When Botswana as a country submitted its then Intended Determine Contributions (INDCs) in 2015, now National Determined Contributions (NDCs) to the United Nations Framework Convention on Climate Change (UNFCCC), it submitted that it would execute its implementation guided by three documents.
NDCs are actions a country commit to reduce its Green House Gases (GHG) emissions into the atmosphere. The three documents are: The Second National Communication to the United Nations Framework Convention on Climate Change, Sustainable Land Management (SLM) and National Water Master Plans.
All these have a lot to do with rigorous planning. There have to be other documents that direct or advise what the plans must consider about environmental issues when planning for sustainable developments. There was need for Strategic Environment Assessment (SEA) document.
However, when an SLM project that was funded by UNDP and other stakeholders was being implemented, it turned out that there were no SEA specific guidelines in Botswana; as the Project Manager, Virat Kootsositse revealed in his Frame Report. Yet, the Department of Environmental Affairs (DEA) as an ‘overseer’ of the project recommended to the implementing Non Governmental Organization (NGO), Birdlife Botswana that it utilizes SEA.
Wrote Kootsositse on his report; “In Botswana there are no SEA guidelines, however the UK based expert, Mr. John Mills who has extensive knowledge on SEA evaluations, was advised by DEA to use a UK and Kenya standard and related legislations.”
Mills was engaged specifically for evaluation of SEAs in the project. The project’s first component was; summarily, implemented to put in place systems and capacities for applying improved range management principles over 1,900,000 hectares of rangelands. Its activities were targeted at the entire Makgadikgadi Framework Management Planning (MFMP) area, but with other more detailed support for land use planning focusing on the Boteti Sub-District.

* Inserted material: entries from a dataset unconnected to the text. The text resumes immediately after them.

(* ===== verification/Series.v ===== *)
(** The evenly spaced series alerts are judged on:
    [observability/internal/alerting/series.go], with the window arithmetic of
    [condition.go]. *)
From S2P Require Import Prelude GoStr F64 GoTime.
From Stdlib Require Import String.
#[local] Open Scope string_scope.
#[local] Open Scope Z_scope.

(** ** alerting.go: sources and aggregates *)
Definition EvalLag : Z := 90 * Second.
Definition MinStep : Z := 30 * Second.
Definition MaxStep : Z := Hour.

(** [Source] and [Aggregate] are string types; a stored value may be any
    string, and the named constants are the ones the code recognises. *)
Definition SourceTraces : string := "traces".
Definition SourceLogs : string := "logs".
Definition SourcePodStats : string := "pod_stats".

Definition AggCount : string := "count".
Definition AggSum : string := "sum".
Definition AggAvg : string := "avg".
Definition AggMin : string := "min".
Definition AggMax : string := "max".
Definition AggP95 : string := "p95".
Definition AggRatio : string := "ratio".

Definition FillsZero (a src : string) : bool :=
  if String.eqb src SourcePodStats then false
  else String.eqb a AggCount || String.eqb a AggSum.

(** ** errors.go *)
Definition ErrNoSamples : goerr := ErrMsg "no samples in the window".
Definition ErrNotReducible : goerr := ErrMsg "aggregate is not reducible over bucket values".
Definition ErrUnknownAggregate : goerr := ErrMsg "unknown aggregate".

(** ** series.go *)
Record Series : Type := mkSeries {
  Step : Z;
  StartMS : Z;
  Values : list (option f64);
  Denominator : list (option f64);
  Filled : bool;
}.

Definition Len (s : Series) : Z := Z.of_nat (List.length (Values s)).

(** A lookup by a Go [int]: [None] outside the slice and for a nil entry. *)
Definition known_at (column : list (option f64)) (i : Z) : option f64 :=
  if i <? 0 then None else mjoin (column !! Z.to_nat i).
Definition At (s : Series) (i : Z) : option f64 := known_at (Values s) i.
Definition DenominatorAt (s : Series) (i : Z) : option f64 := known_at (Denominator s) i.

Definition BucketStart (s : Series) (i : Z) : Z :=
  of_UnixMilli (wrap64 (StartMS s + wrap64 (i * Milliseconds (Step s)))).
Definition BucketEnd (s : Series) (i : Z) : Z := BucketStart s (i + 1).

(** [for i := from; i < to; i++] *)
Definition range (from to : Z) : list Z := seqZ from (to - from).

Definition known_in (column : list (option f64)) (from to : Z) : list f64 :=
  let from := Z.max from 0 in
  let to := Z.min to (Z.of_nat (List.length column)) in
  omap (known_at column) (range from to).

Definition Known (s : Series) (from to : Z) : list f64 := known_in (Values s) from to.
Definition SumDenominator (s : Series) (from to : Z) : f64 :=
  sum_floats (known_in (Denominator s) from to).

Definition Reduce (agg : string) (values : list f64) : res f64 :=
  match values with
  | [] => Err ErrNoSamples
  | v0 :: vs =>
      if String.eqb agg AggCount || String.eqb agg AggSum then Ok (sum_floats values)
      else if String.eqb agg AggAvg then
        Ok (f_div (sum_floats values) (f_of_Z (Z.of_nat (List.length values))))
      else if String.eqb agg AggMin then Ok (foldl (fun out v => if f_lt v out then v else out) v0 vs)
      else if String.eqb agg AggMax || String.eqb agg AggP95
      then Ok (foldl (fun out v => if f_gt v out then v else out) v0 vs)
      else if String.eqb agg AggRatio then
        Err (ErrWrap "alerting: " ErrNotReducible ": a ratio is reduced by summing its parts, not its quotients")
      else Err (ErrWrap "alerting: " ErrUnknownAggregate (": " ++ quote agg))
  end.

Definition rollingRatio (s : Series) (from to minSamples : Z) : option f64 :=
  let from := Z.max from 0 in
  let to := Z.min to (Len s) in
  let both := omap (fun i => n ← At s i; d ← DenominatorAt s i; Some (n, d)) (range from to) in
  let num := sum_floats both.*1 in
  let den := sum_floats both.*2 in
  if (Z.of_nat (List.length both) <? minSamples) || f_eq den f_zero then None
  else Some (f_div num den).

Its second component was meant to facilitate the conditions necessary for development and successful implementation of local integrated land use plans in pilot villages. This would empower local institutions to improve resource governance and stakeholder participation in regional dialogues on the importance of mainstreaming SLM into rangeland management for local development.

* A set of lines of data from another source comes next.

(* ===== verification/Stats.v ===== *)
(** The robust statistics of the alerts:
    [observability/internal/alerting/stats.go], with the comparison operators
    of [alerting.go]. *)
From S2P Require Import Prelude F64.
From Stdlib Require Import String Floats.SpecFloat.
#[local] Open Scope string_scope.
#[local] Open Scope Z_scope.

(** ** alerting.go: operators *)
Definition OpGT : string := "gt".
Definition OpGTE : string := "gte".
Definition OpLT : string := "lt".
Definition OpLTE : string := "lte".

Definition Compare (o : string) (observed threshold : f64) : bool :=
  if String.eqb o OpGT then f_gt observed threshold
  else if String.eqb o OpGTE then f_ge observed threshold
  else if String.eqb o OpLT then f_lt observed threshold
  else if String.eqb o OpLTE then f_le observed threshold
  else false.

Definition op_Downward (o : string) : bool := String.eqb o OpLT || String.eqb o OpLTE.

(** ** stats.go *)
Definition madToSigma : f64 := f_lit 14826 10000.
Definition defaultConfidence : f64 := f_lit 95 100.

Definition zByConfidence : list (f64 * f64) :=
  [(f_lit 90 100, f_lit 16449 10000); (f_lit 95 100, f_lit 19600 10000); (f_lit 99 100, f_lit 25758 10000)].
(** A lookup in a map keyed by float64: by [==]. *)
Definition z_lookup (confidence : f64) : option f64 :=
  snd <$> head (filter (fun kv => f_eq kv.1 confidence = true) zByConfidence).
Definition zFor (confidence : f64) : f64 :=
  match z_lookup confidence with
  | Some z => z
  | None => default f_zero (z_lookup defaultConfidence)
  end.

Definition Median (values : list f64) : option f64 :=
  match values with
  | [] => None
  | _ =>
      let sorted := sort_floats values in
      let mid := (List.length sorted / 2)%nat in
      let nth i := default f_zero (sorted !! i) in
      if Nat.eqb (List.length sorted mod 2) 1 then Some (nth mid)
      else Some (f_div (f_add (nth (mid - 1)%nat) (nth mid)) (f_of_Z 2))
  end.

Definition MAD (values : list f64) : option (f64 * f64) :=
  median ← Median values;
  let deviations := map (fun v => f_abs (f_sub v median)) values in
  Some (median, default f_zero (Median deviations)).

Definition Scale (median mad : f64) (countLike : bool) (minScale : f64) : f64 :=
  let scale := f_mul mad madToSigma in
  let scale := if countLike then math_max scale (f_sqrt (math_max median f_one)) else scale in
  math_max scale minScale.

Definition wilson (successes trials confidence : f64) : option (f64 * f64) :=
  if f_le trials f_zero then None
  else
    let z := zFor confidence in
    let p := f_div successes trials in
    let z2 := f_mul z z in
    let denom := f_add f_one (f_div z2 trials) in
    let centre := f_div (f_add p (f_div z2 (f_mul (f_of_Z 2) trials))) denom in
    let variance := f_add (f_div (f_mul p (f_sub f_one p)) trials)
                      (f_div z2 (f_mul (f_mul (f_of_Z 4) trials) trials)) in
    let spread := f_div (f_mul z (f_sqrt variance)) denom in
    Some (math_max (f_sub centre spread) f_zero, math_min (f_add centre spread) f_one).

Definition WilsonLowerBound (successes trials confidence : f64) : option f64 :=
  fst <$> wilson successes trials confidence.
Definition WilsonUpperBound (successes trials confidence : f64) : option f64 :=
  snd <$> wilson successes trials confidence.

Definition Bound (op : string) (successes trials confidence : f64) : option f64 :=
  if op_Downward op then WilsonUpperBound successes trials confidence
  else WilsonLowerBound successes trials confidence.

(** One failure out of two: about 9% at 95% confidence; 200 out of 400: 45%. *)
Example wilson_two :
  match WilsonLowerBound f_one (f_of_Z 2) defaultConfidence with
  | Some b => f_gt b (f_lit 9 100) && f_lt b (f_lit 10 100)
  | None => false
  end = true.
Proof. vm_compute. reflexivity. Qed.
Example wilson_four_hundred :
  match WilsonLowerBound (f_of_Z 200) (f_of_Z 400) defaultConfidence with
  | Some b => f_gt b (f_lit 45 100) && f_lt b (f_lit 46 100)
  | None => false
  end = true.
Proof. vm_compute. reflexivity. Qed.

It was aimed to remove barriers by supporting communities to mainstream SLM principles into the Sub-District-wide land-use planning, and at Southern Sua Pan into both livestock production – through strengthening Farmer’s Associations and providing through them technical backstopping to enable farmers to improve livestock productivity whilst enhancing rangeland conditions- and arable farming; through conservation agriculture. The project was completed in 2017.
Sunday Standard contacted the relevant ministry for clarity on the absence of these important guidelines and the impact the omission can have in sustainable land use.
Deputy Permanent Secretary (DPS) in the ministry, Thabang Botshoma explained that there are no SEA guidelines for Botswana under the Environmental Impact Assessment (EIA) Act of 2011.
However, the Department of Environmental Affairs (DEA) is using the guidelines for conducting SEA studies for plans, programs and policies which were developed under EIA Act of 2005, together with guidelines from other countries such as Kenya and the UK in the development of a review of SEAs.
“National Development Plan (NDP) 11 was subjected to SEA process using the same guidelines. Such District Development Plan (DDP) includes the Tlokweng and Kweneng Development Plans. Funding has been secured from the United Nations Environmental Program (UNEP) to revise “Guidelines for Conducting SEA studies for plans, programs and policies under the Environmental Impact Act of 2005 to align them with the new legislation which is also under review,” said Botshoma.
He said Botswana has got its own guidelines, however the country continues to refer to guidelines from other countries and international bodies to augment and improve on its guidelines.
“Utilizing guidelines/ standards from other countries is common practice as demonstrated by use of South Africa, World Health Organization and European standards even beyond the environmental sector,” he said.
Botshoma concluded by highlighting that the government takes the development of SEA seriously as it will contribute handsomely to the ease of doing business in Botswana. This he said is so because if SEA has been developed, the process of developing EIA would be significantly reduced.